## Aim of the exercise
Copy out all of the material. Every line must match the original.

>>>>>

Lemma changeShape_isSculpting (createGeometry : Shape -> list Vec3)
    (newShape : Shape) (s : State) :
  isSculpting (changeShape createGeometry newShape s) = isSculpting s.
Proof.
  unfold changeShape. destruct (Shape_eqb _ _); [reflexivity|].
  cbn [currentMaterial]. destruct (isJelly _); reflexivity.
Qed.

Lemma changeMaterial_isSculpting (newMaterial : Material) (s : State) :
  isSculpting (changeMaterial newMaterial s) = isSculpting s.
Proof.
  unfold changeMaterial. destruct (Material_eqb _ _); [reflexivity|].
  cbn [currentMaterial with_currentMaterial]. destruct (isJelly _); reflexivity.
Qed.

(** [undo] when the most recent snapshot is the vertex buffer itself: the
    snapshot goes, the vertex buffer and the velocities stay, whether the
    write into the rest positions succeeds or raises. *)
Lemma undo_of_fresh_snapshot (s : State) (h : list (list Vec3)) :
  historyStack s = h ++ [positions s] ->
  exists s',
    final_state (undo s) = Some s' /\
    positions s' = positions s /\
    velocities s' = velocities s /\
    historyStack s' = h.
Proof.
  intros Hh. unfold undo. rewrite Hh, pop_snoc.
  cbn [positions with_historyStack restPositions with_positions].
  rewrite typed_set_same_length by reflexivity.
  destruct (restPositions s) as [rest|]; [|cbn; eauto].
  destruct (typed_set rest (positions s)); cbn; eauto.
Qed.

Lemma sculptN_after_sculpt (n : nat) (target : Vec3) (s : State) :
  sculptN n target (sculpt target s) = sculptN (S n) target s.
Proof.
  induction n as [|n IH]; [reflexivity|].
  cbn [sculptN] in IH |- *. now rewrite IH.
Qed.

Section GestureProperties.

Variable createGeometry : Shape -> list Vec3.

Lemma app_consistent (a : App) :
  AppReachable createGeometry a -> Consistent (engine a).
Proof.
  induction 1 as [|a ev a' _ IH Hev].
  - apply Consistent_initialState.
  - destruct ev; cbn [handle] in Hev;
      try (apply engine_event_Some in Hev as (s' & Hrun & ->); cbn [engine with_engine]).
    + injection Hev as <-. exact IH.
    + injection Hev as <-. cbn. apply Consistent_with_isSculpting.
      destruct (_ && _); [now apply Consistent_saveToHistory | exact IH].
    + injection Hev as <-. cbn. now apply Consistent_with_isSculpting.
    + injection Hev as <-. exact IH.
    + exact (Consistent_animate _ _ _ _ _ _ IH Hrun).
    + exact (Consistent_run_op createGeometry _ _ _ IH Hrun).
    + exact (Consistent_run_op createGeometry _ _ _ IH Hrun).
    + exact (Consistent_run_op createGeometry _ _ _ IH Hrun).
    + exact (Consistent_run_op createGeometry _ _ _ IH Hrun).
    + exact (Consistent_run_op createGeometry _ _ _ IH Hrun).
    + exact (Consistent_run_op createGeometry _ _ _ IH Hrun).
Qed.

(** [isSculpting] is raised only while the pointer is down. *)
Lemma app_sculpting_pointer_down (a : App) :
  AppReachable createGeometry a ->
  isSculpting (engine a) = true -> isMouseDown a = true.
Proof.
  induction 1 as [|a ev a' _ IH Hev].
  - discriminate.
  - destruct ev; cbn [handle] in Hev;
      try (apply engine_event_Some in Hev as (s' & Hrun & ->);
           cbn [engine with_engine isMouseDown]).
    + injection Hev as <-. reflexivity.
    + injection Hev as <-. discriminate.
    + injection Hev as <-. discriminate.
    + injection Hev as <-. exact IH.
    + destruct (animate_final_state _ _ _ _ _ _ Hrun) as (s1 & Hstep & Hs').
      destruct (updateJellyPhysics_frame _ _ _ Hstep)
        as (_ & _ & _ & _ & _ & _ & Hflag & _).
      destruct Hs' as [-> | (point & _ & Hdown & _)]; [|intros _; exact Hdown].
      rewrite Hflag. exact IH.
    + cbn [run_op] in Hrun.
      assert (Hf : final_state (undo (engine a)) = Some s')
        by (destruct (undo (engine a)); exact Hrun).
      destruct (undo_frame _ _ Hf) as (_ & _ & _ & _ & _ & Hflag & _).
      rewrite Hflag. exact IH.
    + destruct (resetShape_frame _ _ Hrun) as (_ & _ & _ & _ & Hflag & _).
      rewrite Hflag. exact IH.
    + injection Hrun as <-. rewrite changeShape_isSculpting. exact IH.
    + injection Hrun as <-. rewrite changeMaterial_isSculpting. exact IH.
    + injection Hrun as <-. exact IH.
    + injection Hrun as <-. exact IH.
Qed.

<<<<<

## Problem solution
Lemma changeShape_isSculpting (createGeometry : Shape -> list Vec3)
    (newShape : Shape) (s : State) :
  isSculpting (changeShape createGeometry newShape s) = isSculpting s.
Proof.
  unfold changeShape. destruct (Shape_eqb _ _); [reflexivity|].
  cbn [currentMaterial]. destruct (isJelly _); reflexivity.
Qed.

Lemma changeMaterial_isSculpting (newMaterial : Material) (s : State) :
  isSculpting (changeMaterial newMaterial s) = isSculpting s.
Proof.
  unfold changeMaterial. destruct (Material_eqb _ _); [reflexivity|].
  cbn [currentMaterial with_currentMaterial]. destruct (isJelly _); reflexivity.
Qed.

(** [undo] when the most recent snapshot is the vertex buffer itself: the
    snapshot goes, the vertex buffer and the velocities stay, whether the
    write into the rest positions succeeds or raises. *)
Lemma undo_of_fresh_snapshot (s : State) (h : list (list Vec3)) :
  historyStack s = h ++ [positions s] ->
  exists s',
    final_state (undo s) = Some s' /\
    positions s' = positions s /\
    velocities s' = velocities s /\
    historyStack s' = h.
Proof.
  intros Hh. unfold undo. rewrite Hh, pop_snoc.
  cbn [positions with_historyStack restPositions with_positions].
  rewrite typed_set_same_length by reflexivity.
  destruct (restPositions s) as [rest|]; [|cbn; eauto].
  destruct (typed_set rest (positions s)); cbn; eauto.
Qed.

Lemma sculptN_after_sculpt (n : nat) (target : Vec3) (s : State) :
  sculptN n target (sculpt target s) = sculptN (S n) target s.
Proof.
  induction n as [|n IH]; [reflexivity|].
  cbn [sculptN] in IH |- *. now rewrite IH.
Qed.

Section GestureProperties.

Variable createGeometry : Shape -> list Vec3.

Lemma app_consistent (a : App) :
  AppReachable createGeometry a -> Consistent (engine a).
Proof.
  induction 1 as [|a ev a' _ IH Hev].
  - apply Consistent_initialState.
  - destruct ev; cbn [handle] in Hev;
      try (apply engine_event_Some in Hev as (s' & Hrun & ->); cbn [engine with_engine]).
    + injection Hev as <-. exact IH.
    + injection Hev as <-. cbn. apply Consistent_with_isSculpting.
      destruct (_ && _); [now apply Consistent_saveToHistory | exact IH].
    + injection Hev as <-. cbn. now apply Consistent_with_isSculpting.
    + injection Hev as <-. exact IH.
    + exact (Consistent_animate _ _ _ _ _ _ IH Hrun).
    + exact (Consistent_run_op createGeometry _ _ _ IH Hrun).
    + exact (Consistent_run_op createGeometry _ _ _ IH Hrun).
    + exact (Consistent_run_op createGeometry _ _ _ IH Hrun).
    + exact (Consistent_run_op createGeometry _ _ _ IH Hrun).
    + exact (Consistent_run_op createGeometry _ _ _ IH Hrun).
    + exact (Consistent_run_op createGeometry _ _ _ IH Hrun).
Qed.

(** [isSculpting] is raised only while the pointer is down. *)
Lemma app_sculpting_pointer_down (a : App) :
  AppReachable createGeometry a ->
  isSculpting (engine a) = true -> isMouseDown a = true.
Proof.
  induction 1 as [|a ev a' _ IH Hev].
  - discriminate.
  - destruct ev; cbn [handle] in Hev;
      try (apply engine_event_Some in Hev as (s' & Hrun & ->);
           cbn [engine with_engine isMouseDown]).
    + injection Hev as <-. reflexivity.
    + injection Hev as <-. discriminate.
    + injection Hev as <-. discriminate.
    + injection Hev as <-. exact IH.
    + destruct (animate_final_state _ _ _ _ _ _ Hrun) as (s1 & Hstep & Hs').
      destruct (updateJellyPhysics_frame _ _ _ Hstep)
        as (_ & _ & _ & _ & _ & _ & Hflag & _).
      destruct Hs' as [-> | (point & _ & Hdown & _)]; [|intros _; exact Hdown].
      rewrite Hflag. exact IH.
    + cbn [run_op] in Hrun.
      assert (Hf : final_state (undo (engine a)) = Some s')
        by (destruct (undo (engine a)); exact Hrun).
      destruct (undo_frame _ _ Hf) as (_ & _ & _ & _ & _ & Hflag & _).
      rewrite Hflag. exact IH.
    + destruct (resetShape_frame _ _ Hrun) as (_ & _ & _ & _ & Hflag & _).
      rewrite Hflag. exact IH.
    + injection Hrun as <-. rewrite changeShape_isSculpting. exact IH.
    + injection Hrun as <-. rewrite changeMaterial_isSculpting. exact IH.
    + injection Hrun as <-. exact IH.
    + injection Hrun as <-. exact IH.
Qed.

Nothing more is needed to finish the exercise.